A few decades ago, in a ratty booth at some bar in Philadelphia, a person I didn’t know told me a strange and heavy story that I’ve been carrying around ever since. Early on, I didn’t feel as though I could touch it; it was too painful, and it was never mine to write. But time worked a slow magic, and, over the twenty years since I heard it, the story morphed in my brain, and then it changed even more when I applied fiction to it, until at last it became something with a similar violence and flight at its center, but with all its other elements radically transformed. I’m sure the original teller would never recognize their story here, and, at the same time, I hope I honored the truth at the center of their need to tell it, which was so overwhelming at the moment that they needed to give it to some panicky stranger trapped next to them in a booth in the scuzziest bar in Philly.
This is told from the perspective of Ruby’s granddaughter, as she describes the way her own mother, Michelle, who was twelve on the day of these events, would recall what happened. It was, the narrator observes, a story that her mother told down to the last detail, “as though dreaming it into life.” Did you always know you’d use this perspective? What does it allow you to do in the story?
I needed to give this story a very firm bedrock, by which I mean that I needed the perspective to make clear from the beginning of the story that the children would live beyond this terrible day; and at the same time I needed to allow the story flexibility, which comes from the shifting structures of memory, imagination, denial, and supposition. They had to exist simultaneously, the firmness and the looseness, because this is a story about aftershocks of violence, which don’t die down in months or years, but often ripple through decades and distant generations.
As Ruby and her children flee, it gradually becomes clear that she works in a hospital and her husband is a police officer. His violence doesn’t seem to come as a surprise to the people—the school-bus driver, Ruby’s co-workers—whom she and her children encounter that day. They’re met with kindness and support, but that’s never been enough to stop him. How powerless does Ruby feel?

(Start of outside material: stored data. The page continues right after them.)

(** * ZeroPoint: the dipole simulation worker (dipole-worker.js)

    A shallow embedding of the worker script and the verification of its
    pool, lifecycle and buffer hand-off properties.

    Numbers.  JavaScript numbers are modelled as real numbers ([R]):
    arithmetic is exact, [Math.sin], [Math.cos], [Math.sqrt] and [Math.PI]
    are the real functions and constant, and the rounding of doubles and of
    [Float32Array] storage, underflow and overflow are not modelled.  An [ArrayBuffer] together with
    its [Float32Array] view is a list of numbers (its byte length is four
    times the length of the list) tagged with the identity of its data
    block.

    Effects.  The worker's globals form the record [Worker]; the handlers
    run in a state monad with exceptions, in which a thrown error keeps
    the mutations made before it.  [Math.random()] and [performance.now()]
    are inputs of the events; [postMessage], the typed-array writes, the
    buffer allocations and the receipt of returned buffers are recorded in
    the [effects] trace (newest first). *)

From Stdlib Require Import Reals Lra Lia.
From stdpp Require Import base tactics option list.

Local Open Scope R_scope.

(** ** Math kernel *)

Record Vec3 := mkVec3 { vx : R; vy : R; vz : R }.
Record Quat := mkQuat { qx : R; qy : R; qz : R; qw : R }.

(** A 4x4 matrix is a flat column-major array of 16 numbers. *)
Definition Mat4 := list R.

Module Vec3.
Definition create : Vec3 := mkVec3 0 0 0.
Definition set (x y z : R) : Vec3 := mkVec3 x y z.

(** [normalize(out, a)]: [out] is overwritten only when the squared
    length [len] of [a] is positive; otherwise [out] keeps its previous
    contents.  The code computes [len] in doubles: this definition is the
    code's where [len] is 0 or within the range of the normal doubles, as
    it is for the vectors that [createDipole] draws (components in
    [-0.5, 0.5]).  A non-zero vector so short that [len] underflows to 0
    (which the code leaves unnormalised) or so long that [len] overflows
    (which the code sends to the zero vector) is outside the model. *)
Definition normalize (out a : Vec3) : Vec3 :=
  let len := vx a * vx a + vy a * vy a + vz a * vz a in
  if Rlt_dec 0 len then
    let len' := 1 / sqrt len in
    mkVec3 (vx a * len') (vy a * len') (vz a * len')
  else out.

Definition norm2 (a : Vec3) : R := vx a * vx a + vy a * vy a + vz a * vz a.
End Vec3.

Module Quat.
Definition create : Quat := mkQuat 0 0 0 1.

Definition setFromAxisAngle (axis : Vec3) (angle : R) : Quat :=
  let halfAngle := angle / 2 in
  let s := sin halfAngle in
  mkQuat (vx axis * s) (vy axis * s) (vz axis * s) (cos halfAngle).

Definition multiply (a b : Quat) : Quat :=
  let ax := qx a in let ay := qy a in let az := qz a in let aw := qw a in
  let bx := qx b in let by' := qy b in let bz := qz b in let bw := qw b in
  mkQuat (ax * bw + aw * bx + ay * bz - az * by')
         (ay * bw + aw * by' + az * bx - ax * bz)
         (az * bw + aw * bz + ax * by' - ay * bx)
         (aw * bw - ax * bx - ay * by' - az * bz).
(** ** Render of the sidebar *)
Module SidebarView.
Import VDom.
Import NavigationSidebar.

Definition icon_tag (i : Icon) : string :=
  match i with
  | Book => "Book"
  | Clipboard => "Clipboard"
  | Pencil => "Pencil"
  | BarChart => "BarChart"
  | Settings => "Settings"
  | X => "X"
  end.

(** Truthiness of the optional [gap]. *)
Definition gap_set (m : MenuItem) : bool :=
  match gap m with
  | Some b => b
  | None => false
  end.

Definition li_className (open : bool) (currentView : string) (m : MenuItem)
  : string :=
  ("flex rounded-md p-2 cursor-pointer items-center gap-x-4 text-sm "
   ++ (if gap_set m then "mt-9" else "mt-2")
   ++ " "
   ++ (if currentView =? navigateTo m
       then "bg-gray-200 dark:bg-gray-700"
       else if clickable m
            then "hover:bg-gray-100 dark:hover:bg-gray-800"
            else "opacity-50")
   ++ " "
   ++ (if clickable m then "" else "pointer-events-none")
   ++ " "
   ++ (if open then "" else "justify-center"))%string.

Definition menu_li (open : bool) (theme : option string)
           (currentView : string)
           (handleMenuClick : string -> bool -> OnClick) (m : MenuItem)
  : VNode :=
  Elem "li" (Some (title m))
       [("className", Str (li_className open currentView m))]
       (Some (handleMenuClick (navigateTo m) (clickable m)))
       (Elem (icon_tag (icon m)) None
             [("width", Str "20"); ("height", Str "20");
              ("stroke", Str (if is_dark theme then "white" else "black"))]
             None []
        :: (if open
            then [Elem "Text" None
                       [("as", Str "span");
                        ("className",
                         Str "origin-left duration-200 text-gray-900 dark:text-white")]
                       None [TextNode (title m)]]
            else [])).

Definition SidebarContents (open : bool) (theme : option string)
           (currentView : string)
           (handleMenuClick : string -> bool -> OnClick) : VNode :=
  Elem "ul" None [("className", Str "pt-6")] None
       (map (menu_li open theme currentView handleMenuClick) Menus).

I think that much of the evil of this world comes from people who consider themselves good people, who genuinely love their families and friends and communities, but who act just a little bit too slowly to be of much help, who give just a little less than they should, who don’t want to get involved in other people’s messes, who value their own comfort a little more than the thought of extending themselves as far as they can to insure the security and happiness of others. If this weren’t the case, the U.S. would have universal health care, inexpensive education, and gun laws that actually protect the populace. We would care about people we don’t know. But we don’t, because we’ve made it normal to extend our collective acts of caring only far enough to protect our immediate families and friends. And, in a small town like the one in the story, where everyone knows everyone else’s business, peace is maintained by avoiding speaking openly of things that are considered private business. Ruby is powerless because of the collective hesitancy of caring and this small town’s pact of silence, but also because the authority that she should expect to protect her is, instead, protecting one of its own.